Corruption of Hard Disk Firmware
The firmware is the software of the hard disk drive (HDD). It is best to think of it as the ‘operating system’ of the HDD; without it the HDD would not even spin up to the correct speed. Just like Windows or OSX it too can be come corrupt. The revision of the firmware is usually listed on the white label on the front of the hard disk drive. This is most obvious on Seagate and Samsung HDDs. In general, the firmware is stored on the platter surface. When a hard disk drive has a firmware failure there can be a number of different symptoms.
Typical symptoms include:
- Hard disk drive is not recognised by the computer / BIOS
- Incorrect model number listed by the computer
- Incorrect disk capacity listed by the computer
- Clicking or tapping noise
- Hard disk drive performing extremely slowly
- Hard disk drive detecting OK, but no sectors are addressable
- Intermittent spin up and spin down
The symptoms shown in hard disk drive firmware failure vary considerably based on the HDD manufacturer, age, and model of the disk. To confirm that an HDD has a firmware failure it is nearly always necessary to complete a full set of diagnostic tests.
Why do firmware failures happen?
You may have experienced software like Adobe Flash or Internet Explorer crash on your PC. Usually, the manufacturer of the software will release an update to stop this by fixing the ‘bugs’ in the software. Like many other forms of software, the HDD’s firmware can have bugs too. We see certain models of hard disk drive in for recovery again, and again, and again. For example the Seagate Barracuda 7200.11, and 7200.12, and also the Western Digital WD5000AAKS Tornado ROM/firmware failure.
Firmware failures often occur as a secondary fault. Most frequently the primary fault is a high number of unreadable (bad) sectors. This can cause certain parts of the firmware to become corrupt, in particular, the growth defect list (G-List) and the S.M.A.R.T. firmware modules.
How do you access the firmware?
In order to edit the firmware modules it is necessary to access the service area (SA). This is an area on the platters’ surface. Most hard disk drives (with the exception of Toshiba HDDs) store the critical firmware modules on the platter. Typically the firmware is stored on two sides of a single platter. Usually known as the primary and secondary service area. The secondary SA is used as a backup to correct corrupt firmware modules in the primary (or vice-versa).
It is not possible to access this area without specialist equipment. There are a small number of manufacturers of such equipment. These include Ace Laboratory’s PC3000, Salvation Data’s HDD Doctor Suite and Atola’s Insight. All of these products require a significant investment to own and to learn how to use properly. It is unlikely that you will find any PC shop or IT support company with access to this equipment.
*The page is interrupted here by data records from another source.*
(** What a run of [apply] or [rollback] has done. *)
Definition outcome (make_plan : list (AppliedMigration SystemTime) → result MigrationError (MigrationPlan SystemTime))
    (r : result Error (MigrationPlan SystemTime)) d d' : Prop :=
  match r with
  | Ok plan => make_plan (db_rows d) = Ok plan ∧ steps_done (steps plan) d d'
  | Err _ => same_view d d' ∨ ∃ plan, make_plan (db_rows d) = Ok plan ∧ steps_stopped (steps plan) d d'
  end.

Lemma outcome_view make_plan r d0 d d' d1 :
  same_view d0 d → same_view d' d1 → outcome make_plan r d d' → outcome make_plan r d0 d1.
Proof.
  intros V0 V1. unfold outcome. destruct V0 as [Hr Hh] eqn:E. clear E. rewrite <- Hr. destruct r as [plan|e].
  - intros [Hp Hd]. split; [done|]. by eapply steps_done_view.
  - intros [Hs|(plan & Hp & Hd)]; [left|right; exists plan; split; [done|by eapply steps_stopped_view]].
    destruct Hs, V1. split; congruence.
Qed.

Lemma plan_and_execute_spec (m : Migrator) make_plan d r w' :
  opt_table (migrator_options m) = table → Forall row_ok (db_rows d) →
  (∀ plan, make_plan (db_rows d) = Ok plan → Forall (λ s, step_pair s ∈ pairs c) (steps plan)) →
  plan_and_execute m make_plan (idle d) = (r, w') → ∃ d', w' = idle d' ∧ outcome make_plan r d d'.
Proof.
  intros Ht Hok Hplan. unfold plan_and_execute. rewrite Ht.
  intros [(l & w1 & Hload & Hrest)|(e & Hload & ->)]%se_bind_cases;
    apply load_spec in Hload as (d1 & -> & Hv & Hl); [|done| |done]; [|exists d1; split; [done|by left]].
  rewrite (Hl l eq_refl) in Hrest. unfold mbind at 1, se_bind at 1, into, lift in Hrest.
  destruct (make_plan (db_rows d)) as [plan|e] eqn:Hp; cbn [map_err] in Hrest.
  - apply se_bind_cases in Hrest as [([] & w2 & Hex & Hrest)|(e & Hex & ->)];
      apply execute_steps_spec in Hex as (d2 & -> & Hd2); [|by apply Hplan| |by apply Hplan].
    + injection Hrest as <- <-. exists d2. split; [done|]. split; [done|]. by eapply steps_done_view.
    + exists d2. split; [done|]. right. exists plan. split; [done|]. by eapply steps_stopped_view.
  - injection Hrest as <- <-. exists d1. split; [done|]. by left.
Qed.

Lemma quiet_statement sql d r w' :
  sql ∈ [create_if_missing_sql table; lock_sql lock_id; unlock_sql lock_id; select_applied_sql table] →
  (simple_query_raw sql;; mret tt) (idle d) = (r, w') → ∃ d', w' = idle d' ∧ same_view d d'.
Proof.
  intros Hin [(out & w1 & Hq & Hrest)|(e & Hq & ->)]%se_bind_cases;
    apply quiet_query in Hq as (d1 & -> & Hv & _); [|done| |done]; [injection Hrest as <- <-|]; by exists d1.
Qed.

Lemma same_view_trans d1 d2 d3 : same_view d1 d2 → same_view d2 d3 → same_view d1 d3.
Proof. intros [] []. split; congruence. Qed.

Lemma locked_spec (m : Migrator) make_plan d r w' :
  opt_table (migrator_options m) = table → opt_lock_id (migrator_options m) = lock_id →
  Forall row_ok (db_rows d) →
  (∀ plan, make_plan (db_rows d) = Ok plan → Forall (λ s, step_pair s ∈ pairs c) (steps plan)) →
  locked m make_plan (idle d) = (r, w') → ∃ d', w' = idle d' ∧ outcome make_plan r d d'.
Proof.
  intros Ht Hlock Hok Hplan. unfold locked, ensure_state_table, acquire_advisory_lock. rewrite Ht, Hlock.
  intros [([] & w1 & Hens & Hrest)|(e & Hens & ->)]%se_bind_cases;
    (apply quiet_statement in Hens as (d1 & -> & Hv1); [|rewrite !elem_of_cons; naive_solver]);
    [|exists d1; split; [done|by left]].
  apply se_bind_cases in Hrest as [([] & w1 & Hlk & Hrest)|(e & Hlk & ->)];
    (apply quiet_statement in Hlk as (d2 & -> & Hv2); [|rewrite !elem_of_cons; naive_solver]);
    [|exists d2; split; [done|left; by eapply same_view_trans]].
  pose proof (same_view_trans _ _ _ Hv1 Hv2) as Hv.
  unfold then_unlock in Hrest.
  destruct (plan_and_execute m make_plan _) as [out w3] eqn:Hbody.
  apply plan_and_execute_spec in Hbody as (d3 & -> & Hout); [|done|by destruct Hv as [-> _]|by destruct Hv as [-> _]].
  destruct (release_advisory_lock lock_id _) as [unlock w4] eqn:Hrel.
  apply release_spec in Hrel as (d4 & -> & Hv4). injection Hrest as <- <-.
  exists d4. split; [done|]. assert (finish_locked_operation out unlock = out) as -> by (by destruct out).
  by eapply outcome_view.
Qed.
(** * The now-playing serverless function (api/now-playing.mjs)

    A shallow embedding of the handler that exchanges a refresh token for an
    access token, asks the streaming service what is playing, falls back on
    the play history and shapes the answer for the frontend.  The current
    revision (api/now-playing.mjs) and the revision before it are both
    embedded, so that they can be compared.

    JavaScript values are the values [JSON.parse] produces, plus
    [undefined].  A promise that rejects and a [throw] are the same thing to
    the code ([await] everywhere), so an asynchronous function is a state
    transformer that either returns or throws; the state holds the outbound
    requests made so far and the platform's response object [res].
    [console.log] calls are not modelled. *)

From Stdlib Require Import ZArith List String Ascii Bool Lia DecimalString.
Import ListNotations.

Set Warnings "-register-all".

Local Open Scope Z_scope.
Local Open Scope list_scope.
Local Open Scope string_scope.

(** ** JavaScript values *)

(** The values the code handles: what [JSON.parse] yields, and [undefined].
    Numbers are the integers (status codes, milliseconds); an object is the
    list of its own properties in enumeration order. *)
Inductive value : Type :=
| VUndefined
| VNull
| VBool (b : bool)
| VNum (n : Z)
| VStr (s : string)
| VArr (elems : list value)
| VObj (props : list (string * value)).

(** What the code can throw.  [Error] is what the source builds with
    [new Error(...)]; [TypeError] and [SyntaxError] come from the engine and
    the platform (a property read on [undefined], a body that is not JSON, a
    network failure), with messages worded as V8 words them, on which
    nothing depends; [Thrown] stands for a value that is not an instance of
    [Error]. *)
Inductive exn : Type :=
| Error (message : string)
| TypeError (message : string)
| SyntaxError (message : string)
| Thrown (v : value).

Definition instanceof_Error (e : exn) : bool :=
  match e with
  | Thrown _ => false
  | _ => true
  end.

Definition message (e : exn) : string :=
  match e with
  | Error m | TypeError m | SyntaxError m => m
  | Thrown _ => ""
  end.

(** A synchronous evaluation either completes with a value or throws. *)
Inductive completion (A : Type) : Type :=
| Return (a : A)
| Throw (e : exn).
Arguments Return {A} a.
Arguments Throw {A} e.

Definition bind_completion {A B} (c : completion A) (k : A -> completion B)
  : completion B :=
  match c with
  | Return a => k a
  | Throw e => Throw e
  end.

Notation "'let?' x ':=' c 'in' k" := (bind_completion c (fun x => k))
  (at level 10, x name, c at level 100, k at level 200).

Definition nullish (v : value) : bool :=
  match v with
  | VUndefined | VNull => true
  | _ => false
  end.
(** ** [parseHttpRequest] *)

(** The loop that skips the header lines, on the lines still to be read:
    the lines after the first one that is empty or a lone carriage return,
    [None] when there is no such line ([in_body] stays false). *)
Fixpoint skip_headers (lines : list string) : option (list string) :=
  match lines with
  | [] => None
  | line :: lines =>
      if decide (line = String CR EmptyString ∨ line = EmptyString)
      then Some lines
      else skip_headers lines
  end.

(** The loop [body += body_line]. *)
Definition join_lines (lines : list string) : string :=
  foldr String.append EmptyString lines.

(** The results are [(method, path, body)]; the three are empty strings
    when the caller passes them in. *)
Definition parseHttpRequest (request : string) : string * string * string :=
  let lines := read_lines request in
  let '(method, path) :=
    match lines with
    | line :: _ =>
        let '(method, first_line) := extract_word line in
        let '(path, _) := extract_word first_line in
        (method, path)
    | [] => (EmptyString, EmptyString)
    end in
  let body :=
    match skip_headers (tail lines) with
    | Some body_lines => join_lines body_lines
    | None => EmptyString
    end in
  (method, path, body).

(** ** [createHttpResponse] *)

Definition status_text (status_code : Z) : string :=
  if decide (status_code = 200) then "成功"
  else if decide (status_code = 400) then "请求错误"
  else if decide (status_code = 404) then "未找到"
  else if decide (status_code = 500) then "内部服务器错误"
  else "未知".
How do you fix the firmware?
Again, the techniques used vary significantly depending on the HDD manufacturer. In most cases the first thing to do if possible is to backup a copy of the entire service area. The data in this area is stored in an assortment of ‘tracks’. A copy of the read only memory (ROM) is also taken. Then after this an attempt to backup the individual firmware modules are made. The tracks are made up of the firmware modules, but the firmware modules are not individually addressable in this form.
Once a full backup is made it is safe to edit the firmware modules. This may involve manual editing with a hex-editor. Or it may involve loading working firmware modules from a donor HDD to write over the corrupt modules in the failed patient HDD.
If the corrupt modules have been repaired correctly then when the drive is next powered on it should detect normally and the data will be accessible. A full sector by sector clone of the hard disk drive is then made using hardware disk imaging equipment as is it is likely there will be unreadable (bad) sectors. Once this is complete the filesystem is rebuilt and the data, in the form of files, is extracted and tested.